• TO DO
Range to reproduce from the entries below: the line with "Section works.", the line with "Lemma works_beside T", and every line in between. Give them exactly and give nothing else.

***** INPUT FOR THIS TASK *****

(* ===== verification/MachineInvariant.v ===== *)
(** * The invariant of the system on the machine

    With [machine_works] for readiness the machine is a block device, a
    board and a source of randomness in the sense of the generic theorems:
    what SystemInvariant.v shows of a system on any such board holds of the
    system on the virtqueues. *)

From S2P Require Import Prelude Programs Layout Ecall Memory Machine Heap HeapTheorems Vring QueueState Blk BlkVring Chain VirtioDriver LegacyBus Ext2 Ext2File Invariants Io IoTheorems Board ChainTheorems Randomness MachineWorks Timer Syscall SystemInvariant SyscallMachine.

(** Looking at a register leaves the queues alone. *)
Class QuietRegs (D : Type) `{!Platform D} `{!VirtioBlk D} `{!VirtioChain D} :=
  quiet_regs a n d :
    view (mmio_load a n d).2 = view d ∧
    ∀ h q, side h q (mmio_load a n d).2 = side h q d ∧ (has_queue h q d → has_queue h q (mmio_load a n d).2).

#[export] Instance legacy_quiet_regs {D} `{LegacyBus D} : QuietRegs D := quiet_load.

Section works.
Context {D : Type} `{!Platform D} `{!VirtioBlk D} `{!VirtioChain D} `{!QuietRegs D} `{!Linker}.
Context (B : Z → Prop) (room : Z).
Implicit Types s : machine D.

Lemma works_disk_ready s : machine_works B room s → blk_ready s.
Proof. intros (bdrv & bv & ? & ? & ? & ? & [Hd _ _ _ _ _ _]). by exists bdrv, bv. Qed.

(** What the console has read so far; nothing is said of it with [None]. *)
Definition printed (T : option (list byte)) s : Prop :=
  match T with Some l => transcript CONSOLE_DRIVER 1 s = l | None => True end.

Lemma works_beside T s s' :
  machine_works B room s ∧ printed T s → blk_ready s' → disk_beside s s' → machine_works B room s' ∧ printed T s'.
Proof.
  intros [Hs HT] Hr Hbeside. destruct (works_request B room s s' Hs Hr Hbeside) as [Hw Htr]. split; [done|].
  destruct T; [|done]. cbn in *. by rewrite Htr.
Qed.

Definition works_spec (T : option (list byte)) : BlkSpec (machine D).
Proof.
  refine {| ready s := machine_works B room s ∧ printed T s; image s := bv_image (view (dev s)) |}.
  - intros s [Hs _]. by apply (@image_sectors _ _ machine_blk_spec), works_disk_ready.
  - intros s [Hs _]. by apply (@image_bound _ _ machine_blk_spec), works_disk_ready.
  - intros s sector blk Hs Hblk Hsec Hin. pose proof (works_disk_ready s (proj1 Hs)) as Hr.
    pose proof (@image_bound _ _ machine_blk_spec s Hr) as Hb. cbn in Hb.
    destruct (framed_read s sector blk) as (st & data & s' & Hrun & (Hr' & Hout) & Hbeside); [done..|lia|].
    rewrite decide_True in Hout by done. destruct Hout as (-> & Him & ->). exists s'.
    split; [done|]. split; [by apply (works_beside T s)|done].
  - intros s sector blk Hs Hblk Hsec Hout. pose proof (works_disk_ready s (proj1 Hs)) as Hr.
    destruct (framed_read s sector blk) as (st & data & s' & Hrun & (Hr' & Hres) & Hbeside); [done..|lia|].
    rewrite decide_False in Hres by lia. destruct Hres. exists st, data, s'.
    do 2 (split; [done|]). split; [by apply (works_beside T s)|done].
  - intros s sector blk Hs Hblk Hsec Hin. pose proof (works_disk_ready s (proj1 Hs)) as Hr.
    pose proof (@image_bound _ _ machine_blk_spec s Hr) as Hb. cbn in Hb.
    destruct (framed_write s sector blk) as (st & data & s' & Hrun & (Hr' & Hout) & Hbeside); [done..|lia|].
    rewrite decide_True in Hout by done. destruct Hout as (-> & Him). exists s'.
    split; [done|]. split; [by apply (works_beside T s)|done].
Defined.

Lemma works_console T : @QuietConsole (machine D) _ (works_spec T) _.
Proof.
  intros p s [Hs HT]. eexists. split; [reflexivity|]. split; [|done].
  destruct (works_elsewhere B room s (set_out (console_out s ++ [p]) s) Hs) as (Hw & _ & Htr); [done..|].
  split; [exact Hw|]. destruct T; [|done]. cbn [printed] in *. rewrite <-HT. exact Htr.
Qed.

#[local] Instance any_works_spec : BlkSpec (machine D) | 0 := works_spec None.
#[local] Existing Instance works_console.

Lemma upholds_driver_up t : upholds ready (driver_up (St := machine D) t) any.
Proof. cbn [driver_up machine_board]. unfold driver_is_up, get_driver. uphold. Qed.

Lemma upholds_load_word a : upholds ready (load_word (St := machine D) a) any.
Proof.
  intros s Hs. cbn [load_word machine_board]. unfold load_reg. destruct (quiet_regs a 4 (dev s)) as [Hview Hside].
  destruct (mmio_load a 4 (dev s)) as [w d]. cbn [fst snd] in *. split; [|done]. split; [|done].
  apply (works_elsewhere B room s); [exact (proj1 Hs)|done..].
Qed.

#[local, refine] Instance works_board : QuietBoard (machine D) := {| transmit_limit := room |}.
Proof.
  - apply upholds_driver_up.
  - intros buf Hbuf s Hs. destruct (works_transmit B room s buf (proj1 Hs) Hbuf) as (s' & -> & Hs' & _). done.
  - apply upholds_load_word.
Defined.

#[local, refine] Instance works_services : QuietServices (machine D) := {| random_limit := 2 ^ 64 - 8 |}.
Proof.
  - intros n s [Hs _]. split; [by split; [apply works_malloc|]|]. by destruct (kernel_malloc n s) as [[] ?].
  - intros n Hn Hlim s Hs.
    destruct (works_randomness B room s n (proj1 Hs)) as (drv & bytes & s' & _ & Hrun & [Hz _] & Hs' & _); [lia|].
    unfold get_randomness, machine_services. rewrite Hrun. split; [done|]. cbn. lia.
Defined.

(** ** The system *)

Section system.
Context `{!Uninit} `{!Build}.
Context (clock : nat → Z) (call_deferred : Z → Z → prog os_state unit) (turns : nat).
Hypothesis deferred_quiet : ∀ f c, upholds os_ok (call_deferred f c) any.

(** The system's invariant with [machine_works] for the machine. *)
Definition machine_ok (t : system (machine D)) : Prop := system_ok t.

Lemma configured_machine_ok (b : machine D) o m : machine_works B room b → os_ok o → machine_ok (configured b o m).
Proof. intros Hb Ho. by apply configured_system_ok; [split|]. Qed.

Lemma machine_ok_works (t : system (machine D)) : machine_ok t → machine_works B room (below (io t)).
Proof. intros [[[Hw _] _] _ _]. exact Hw. Qed.

(** What a program does: it computes in its memory, it moves its stack, on
    which the kernel runs, and it makes calls whose outputs fit into [room]
    bytes of stack. *)
Inductive program_step (t t' : system (machine D)) : Prop :=
  | program_computes m : t' = set_user m t → program_step t t'
  | program_moves p :
      stack_ok room p → B (p - 8) → t' = Syscall.set_io (set_below (set_sp p (below (io t))) (io t)) t → program_step t t'
  | program_calls : system_step clock call_deferred turns t t' → program_step t t'.

Lemma program_step_ok (t t' : system (machine D)) : machine_ok t → program_step t t' → machine_ok t'.
Proof using deferred_quiet.
  intros Hs [m ->|p Hp HB ->|[? ? ? ? ? ? ? ? ? ? ? Hargs Hsmall <-]].
  - destruct Hs. by split.
  - pose proof (machine_ok_works _ Hs) as Hw. destruct Hs as [[_ Ht] ? ?]. split; [|done|done].
    split; [by split; [apply works_move|]|exact Ht].
  - by eapply upholds_dispatcher.
Qed.

Lemma program_steps_ok (t t' : system (machine D)) : machine_ok t → rtc program_step t t' → machine_ok t'.
Proof using deferred_quiet. intros Hs Hsteps. induction Hsteps; eauto using program_step_ok. Qed.
End system.
End works.

Lemma machine_ok_mono {D} `{!Platform D} `{!VirtioBlk D} `{!VirtioChain D} `{!QuietRegs D} `{!Linker} `{!Build}
    (B B' : Z → Prop) room (t : system (machine D)) :
  (∀ b, B b → B' b) → (∀ b, B' b → off_storage b) → machine_ok B room t → machine_ok B' room t.
Proof.
  intros HBB HB' Hok. pose proof (machine_ok_works B room t Hok) as Hw. destruct Hok as [[_ Ht] Ho Hs].
  split; [|done|done]. split; [|exact Ht]. split; [|done]. by apply (works_mono B).
Qed.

*****

• SOLVED PROBLEM
Section works.
Context {D : Type} `{!Platform D} `{!VirtioBlk D} `{!VirtioChain D} `{!QuietRegs D} `{!Linker}.
Context (B : Z → Prop) (room : Z).
Implicit Types s : machine D.

Lemma works_disk_ready s : machine_works B room s → blk_ready s.
Proof. intros (bdrv & bv & ? & ? & ? & ? & [Hd _ _ _ _ _ _]). by exists bdrv, bv. Qed.

(** What the console has read so far; nothing is said of it with [None]. *)
Definition printed (T : option (list byte)) s : Prop :=
  match T with Some l => transcript CONSOLE_DRIVER 1 s = l | None => True end.

Lemma works_beside T s s' :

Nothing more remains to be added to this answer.